For each gene, fold change and differential expression p-value (P) between inversion genotypes are given both for only the eight samples also analyzed by RNA-Seq and for the total 26 samples, with the RNA-Seq results shown for comparison (a line separating genes with FDR < 0.05 from those with lower significance). R2 represents the percentage of gene-expression variation explained by the inversion genotype according to an additive model, and R the Pearson's correlation between the expression levels of ZNF257 and each analyzed gene.
Fig 4.
Analysis of the new fusion transcript in HsInv0379 breakpoint.

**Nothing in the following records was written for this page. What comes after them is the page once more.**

(** [closeEvent]: the close is refused, the window hidden and the tray
    icon shown; nothing else changes. *)
Lemma run_closeEvent (accepted : bool) (w : Window) :
  run (closeEvent accepted) w =
  (inr false, set_visible false (set_tray (QSystemTrayIcon_setVisible true (tray w)) w)).
Proof. unfold closeEvent; unfold_calls. py_exec. reflexivity. Qed.

(** The tray's "Show": window shown, then tray icon hidden. *)
Lemma run_show_action (w : Window) :
  run show_action_triggered w =
  (inr tt, set_tray (QSystemTrayIcon_setVisible false (tray w)) (set_visible true w)).
Proof. unfold show_action_triggered; unfold_calls. py_exec. reflexivity. Qed.

(** The tray's "Exit": [sys.exit] raises [SystemExit]. *)
Lemma run_quit_action (w : Window) :
  run quit_action_triggered w = (inl SystemExit, w).
Proof. reflexivity. Qed.

(** C17: the state the constructor builds: label "00:00", timer stopped, no
    duration, window shown, tray icon hidden, a checkable "start"
    button, and an editor whose maximum is still 23:59:59.999: the
    [setMaximumTime(QTime(0, 61, 61, 0))] of line 70 had no effect. *)
Lemma window_init_state :
  timer_lbl window_init = "00:00" /\ tm_active (timer window_init) = false /\
  counter window_init = None /\ old_count window_init = None /\
  visible window_init = true /\ tray_visible (tray window_init) = false /\
  btn_text (start_stop_btn window_init) = "start" /\ btn_checkable (start_stop_btn window_init) = true /\
  te_max (edit_time window_init) = QTime_new 23 59 59 999 /\ te_enabled (edit_time window_init) = true.
Proof. repeat split. Qed.

(** C18: reading minutes and seconds back from the stored counter gives the
    edited time's minutes and seconds. *)
Lemma time_in_seconds_minsec (t : QTime) :
  QTime_isValid t = true ->
  time_in_seconds t // 60 = QTime_minute t /\ time_in_seconds t %% 60 = QTime_second t.
Proof.
  intros Hv. destruct (QTime_minute_second_range t Hv) as [_ Hs].
  exact (minsec_div (QTime_minute t) (QTime_second t) Hs).
Qed.
(* ===== verification/EventLoop.v ===== *)
(** The Qt event loop that drives [Window] ([app.exec()], line 146): the
    events the user and the timer produce, when the toolkit can deliver
    each of them, the slot each one runs (the [connect] calls of lines
    41-43 and 76-78), and the resulting step relation on the process. *)

From Stdlib Require Import String ZArith Bool List Lia.
From Stdlib Require Import Classes.EquivDec.
From S2P Require Import Prelude PyMonad PyFormat Qt Window.
Import ListNotations.

Open Scope string_scope.
Open Scope Z_scope.
Open Scope monad_scope.

Inductive Event :=
| TimeChanged (t : QTime)   (** the user edits [edit_time] to [t] *)
| Clicked                   (** the user clicks [start_stop_btn] *)
| Timeout                   (** [timer] fires *)
| CloseRequested            (** the user closes the main window *)
| ShowTriggered             (** the tray menu's "Show" *)
| ExitTriggered.            (** the tray menu's "Exit" *)

Definition event_eq_dec (e1 e2 : Event) : {e1 = e2} + {e1 <> e2}.
Proof. decide equality. destruct t as [a], t0 as [b]. destruct (Z.eq_dec a b); [left|right]; congruence. Defined.

#[export] Instance Event_EqDec : EquivDec.EqDec Event eq := event_eq_dec.

(** Which events the toolkit can deliver: the editor and the button live
    in the main window and only take input while it is shown (the
    editor also only while enabled, and only values its format and range
    allow); a stopped [QTimer] does not fire; the tray menu is reachable
    only through a visible tray icon. *)
Definition deliverable (w : Window) (e : Event) : bool :=
  match e with
  | TimeChanged t => visible w && QTimeEdit_accepts (edit_time w) t
  | Clicked => visible w
  | Timeout => tm_active (timer w)
  | CloseRequested => visible w
  | ShowTriggered | ExitTriggered => tray_visible (tray w)
  end.

(** The slot each event runs.  A click on a checkable button first flips
    its checked state, then emits [clicked(checked)]; an edit stores the
    new value, then emits [timeChanged(time)]; an accepted close event
    would close the last window and end [app.exec()]. *)
Definition handle (e : Event) : py Window unit :=
  match e with
  | TimeChanged t =>
      update (fun w => set_edit_time (QTimeEdit_setTime t (edit_time w)) w) ;;
      editTimeFunc t
  | Clicked =>
      btn_toggle ;;
      w <- get ;;
      startStop (btn_checked (start_stop_btn w))
  | Timeout => timerFunc
  | CloseRequested =>
      accepted <- closeEvent true ;;
      if accepted then self_hide ;; raise SystemExit else ret tt
  | ShowTriggered => show_action_triggered
  | ExitTriggered => quit_action_triggered
  end.

(** The process: running with its window, or exited. *)
Inductive Proc :=
| Running (w : Window)
| Exited.

(** One event: [None] when the toolkit cannot deliver it.  [SystemExit]
    ends the process; any other exception leaving a slot is printed by
    PySide and the loop goes on with the state the slot left. *)
Definition step_fn (e : Event) (w : Window) : option Proc :=
  if deliverable w e then
    match run (handle e) w with
    | (inl SystemExit, _) => Some Exited
    | (_, w') => Some (Running w')
    end
  else None.

Inductive step : Proc -> Event -> Proc -> Prop :=
| step_intro w e p : step_fn e w = Some p -> step (Running w) e p.

Inductive reachable : Proc -> Prop :=
| reach_init : reachable (Running window_init)
| reach_step p e p' : reachable p -> step p e p' -> reachable p'.

(** One second of the timer: the state after a [timeout] when the timer
    runs, unchanged otherwise. *)
Definition tick (w : Window) : Window :=
  match step_fn Timeout w with
  | Some (Running w') => w'
  | _ => w
  end.

Definition ticks (n : nat) (w : Window) : Window := Nat.iter n tick w.

(** A finite sequence of events from a state, stopping at the first
    event that cannot be delivered. *)
Fixpoint run_events (es : list Event) (p : Proc) : Proc :=
  match es, p with
  | [], _ => p
  | e :: es', Running w =>
      match step_fn e w with
      | Some p' => run_events es' p'
      | None => p
      end
  | _ :: _, Exited => Exited
  end.

(** ** Concrete runs from the initial state *)

Definition proc_window (p : Proc) : Window :=
  match p with Running w => w | Exited => window_init end.

(** 00:05 and 00:00 in the editor. *)
Definition t_0005 : QTime := QTime_new 0 0 5 0.
Definition t_0000 : QTime := QTime_new 0 0 0 0.

(** A five-second countdown, configured and then started. *)
Definition w_set5 : Window := proc_window (run_events [TimeChanged t_0005] (Running window_init)).
Definition w_run5 : Window := proc_window (run_events [TimeChanged t_0005; Clicked] (Running window_init)).

(** Started without any duration entered. *)
Definition w_run_unset : Window := proc_window (run_events [Clicked] (Running window_init)).

(** A duration of zero: 00:05 entered, then 00:00. *)
Definition w_zero : Window :=
  proc_window (run_events [TimeChanged t_0005; TimeChanged t_0000] (Running window_init)).

(** The window closed to the tray. *)
Definition w_tray : Window := proc_window (run_events [CloseRequested] (Running window_init)).

(** States reached by a run of events from a reachable state are reachable. *)
Lemma run_events_reachable (es : list Event) (p : Proc) :
  reachable p -> reachable (run_events es p).
Proof.
  revert p. induction es as [|e es IH]; intros p R; [exact R|].
  destruct p as [w|]; cbn; [|exact R].
  destruct (step_fn e w) as [p'|] eqn:E; [|exact R].
  apply IH. eapply reach_step; [exact R | constructor; exact E].
Qed.


Lemma reachable_from_init (es : list Event) (w : Window) :
  run_events es (Running window_init) = Running w -> reachable (Running w).
Proof. intros E. rewrite <- E. apply run_events_reachable, reach_init. Qed.

Lemma reachable_w_run5 : reachable (Running w_run5).
Proof. apply (reachable_from_init [TimeChanged t_0005; Clicked]). vm_compute. reflexivity. Qed.

Lemma reachable_w_set5 : reachable (Running w_set5).
Proof. apply (reachable_from_init [TimeChanged t_0005]). vm_compute. reflexivity. Qed.

Lemma reachable_w_run_unset : reachable (Running w_run_unset).
Proof. apply (reachable_from_init [Clicked]). vm_compute. reflexivity. Qed.

Lemma reachable_w_zero : reachable (Running w_zero).
Proof. apply (reachable_from_init [TimeChanged t_0005; TimeChanged t_0000]). vm_compute. reflexivity. Qed.

Lemma reachable_w_tray : reachable (Running w_tray).
Proof. apply (reachable_from_init [CloseRequested]). vm_compute. reflexivity. Qed.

A. RNA-Seq reads mapped to an AC construct corresponding to BP1 (vertical red arrow) in an inverted chromosome reveal a fusion transcript present only in the four Std/Inv individuals (bottom) but not in the four Std/Std (top). Boxes highlight the new exon (yellow) and ZNF257 first exon (green). The structure of the fusion transcript reconstructed by Cufflinks [38] is shown below the RNA-Seq profiles. Small arrows indicate the approximate position of the primers used to validate the transcript. The coordinates of the new exon in the HG19 reference genome are also indicated. B. Analysis of fusion transcript expression by RT-PCR in several individuals. C. Quantification of the fusion transcript levels by qPCR in 15 Std/Std, 11 Std/Inv, and 1 Inv/Inv individuals.
Fig 5.
Recombination and nucleotide diversity patterns in the inversion region.

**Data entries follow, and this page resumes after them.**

(** Each branch of [timerFunc] on a running timer keeps the invariant. *)
Lemma timerFunc_inv (w : Window) :
  inv w -> tm_active (timer w) = true ->
  let '(r, w') := run timerFunc w in r = inr tt /\ inv w'.
Proof.
  intros I Ha. pose proof I as [H1 H2 H3 H4 H5 H6 H7 H8 H9].
  destruct (counter w) as [c|] eqn:Hc.
  - destruct (inv_counter_set w c I Hc) as (Ht & Ho & Hr).
    pose proof (time_in_seconds_range _ H7).
    destruct (Z.lt_total c 1) as [Hlt | [-> | Hgt]].
    + pose proof (run_timerFunc_overrun w c _ Hc ltac:(lia) Ho) as P.
      destruct (run timerFunc w) as [r w'].
      destruct P as (-> & P1 & P2 & P3 & P4 & P5 & _ & P7 & P8 & P9 & P10).
      split; [reflexivity|]. constructor; inv_widgets.
      config_set.
    + pose proof (run_timerFunc_complete w _ Hc Ho) as P.
      destruct (run timerFunc w) as [r w'].
      destruct P as (-> & P1 & P2 & P3 & P4 & P5 & _ & P7 & P8 & P9 & P10).
      split; [reflexivity|]. constructor; inv_widgets.
      config_set.
    + pose proof (run_timerFunc_running w c Hc ltac:(lia)) as P.
      destruct (run timerFunc w) as [r w'].
      destruct P as (-> & P1 & P2 & P3 & P4 & P5 & _ & P7 & P8 & P9 & P10).
      split; [reflexivity|]. constructor; inv_widgets.
      config_set.
  - destruct (inv_counter_unset w I Hc) as (Ht & Ho).
    pose proof (run_timerFunc_unset w Hc) as P.
    destruct (run timerFunc w) as [r w'].
    destruct P as (-> & P1 & P2 & P3 & P4 & _ & P6 & P7 & P8 & P9 & P10).
    split; [reflexivity|]. constructor; inv_widgets.
Qed.
(** X8.  In any state the extension can be in, [registerController]
    returns a controller of the notebook type and connection asked
    for, which is then in the array and registered with the host;
    the controllers already there stay; and asking again returns the
    same controller and changes nothing. *)
Theorem registerController_returns_registered_controller (es : list KernelEvent)
    (notebookType : string) (connection : IConnectionInfo) :
  ctl_notebookType (fst (registerController notebookType connection (after_events es)))
  = notebookType
  /\ ctl_connection (fst (registerController notebookType connection (after_events es)))
     = connection
  /\ In (fst (registerController notebookType connection (after_events es)))
        (registeredControllers
           (snd (registerController notebookType connection (after_events es))))
  /\ In (ctl_ref (fst (registerController notebookType connection (after_events es))))
        (host_controllers
           (snd (registerController notebookType connection (after_events es))))
  /\ (forall c, In c (registeredControllers (after_events es)) ->
                In c (registeredControllers
                        (snd (registerController notebookType connection (after_events es)))))
  /\ registerController notebookType connection
       (snd (registerController notebookType connection (after_events es)))
     = registerController notebookType connection (after_events es).
Proof.
  destruct (registerController_result notebookType connection (after_events es))
    as (Ic & Hn & Hc).
  destruct (registerController_consistent notebookType connection (after_events es)
              (after_events_consistent es)) as (_ & Hh & _).
  split; [exact Hn |]. split; [exact Hc |]. split; [exact Ic |].
  split; [rewrite Hh; apply in_map; exact Ic |].
  split; [intros c; apply registerController_keeps |].
  rewrite registerController_idempotent. symmetry. apply surjective_pairing.
Qed.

A. Nucleotide diversity (π). B. Tajima’s D test statistic. C. Cumulative genetic length in 4Ner units. D. Fst values between Std and Inv chromosomes. HG19 assembly coordinates are shown in the X-axis, including the inverted region (marked by vertical dashed lines) and 1.8 Mb of flanking sequence at each side. Blue lines correspond to East Asian Std chromosomes and red lines to Inv chromosomes. All values were estimated in non-overlapping windows of 80 SNPs each considering the 285 phased East Asian individuals, except the recombination rate that was calculated between consecutive SNPs in the 24 Inv chromosomes and 24 random East Asian Std chromosomes. Tajima’s D statistic was Z-transformed to counteract the loss of low frequency SNPs during the phasing process.
Fig 6.
Evolutionary history of HsInv0379 inversion.
Distribution of expected frequencies for a mutation arising 43,450 years ago under a model of human demography and different evolutionary scenarios according to forward-in-time simulations. Violin plots show the allele frequencies in 1,000 simulations for each selection coefficient (Nes between -30 and +10). The vertical solid line corresponds to the average frequency of the inversion in East Asia (4.73%) and dotted lines mark the range of frequencies observed in actual East Asian populations (2.4–8%). The likelihood of each Nes value (probability to obtain the observed frequencies) is shown at the right of the graph.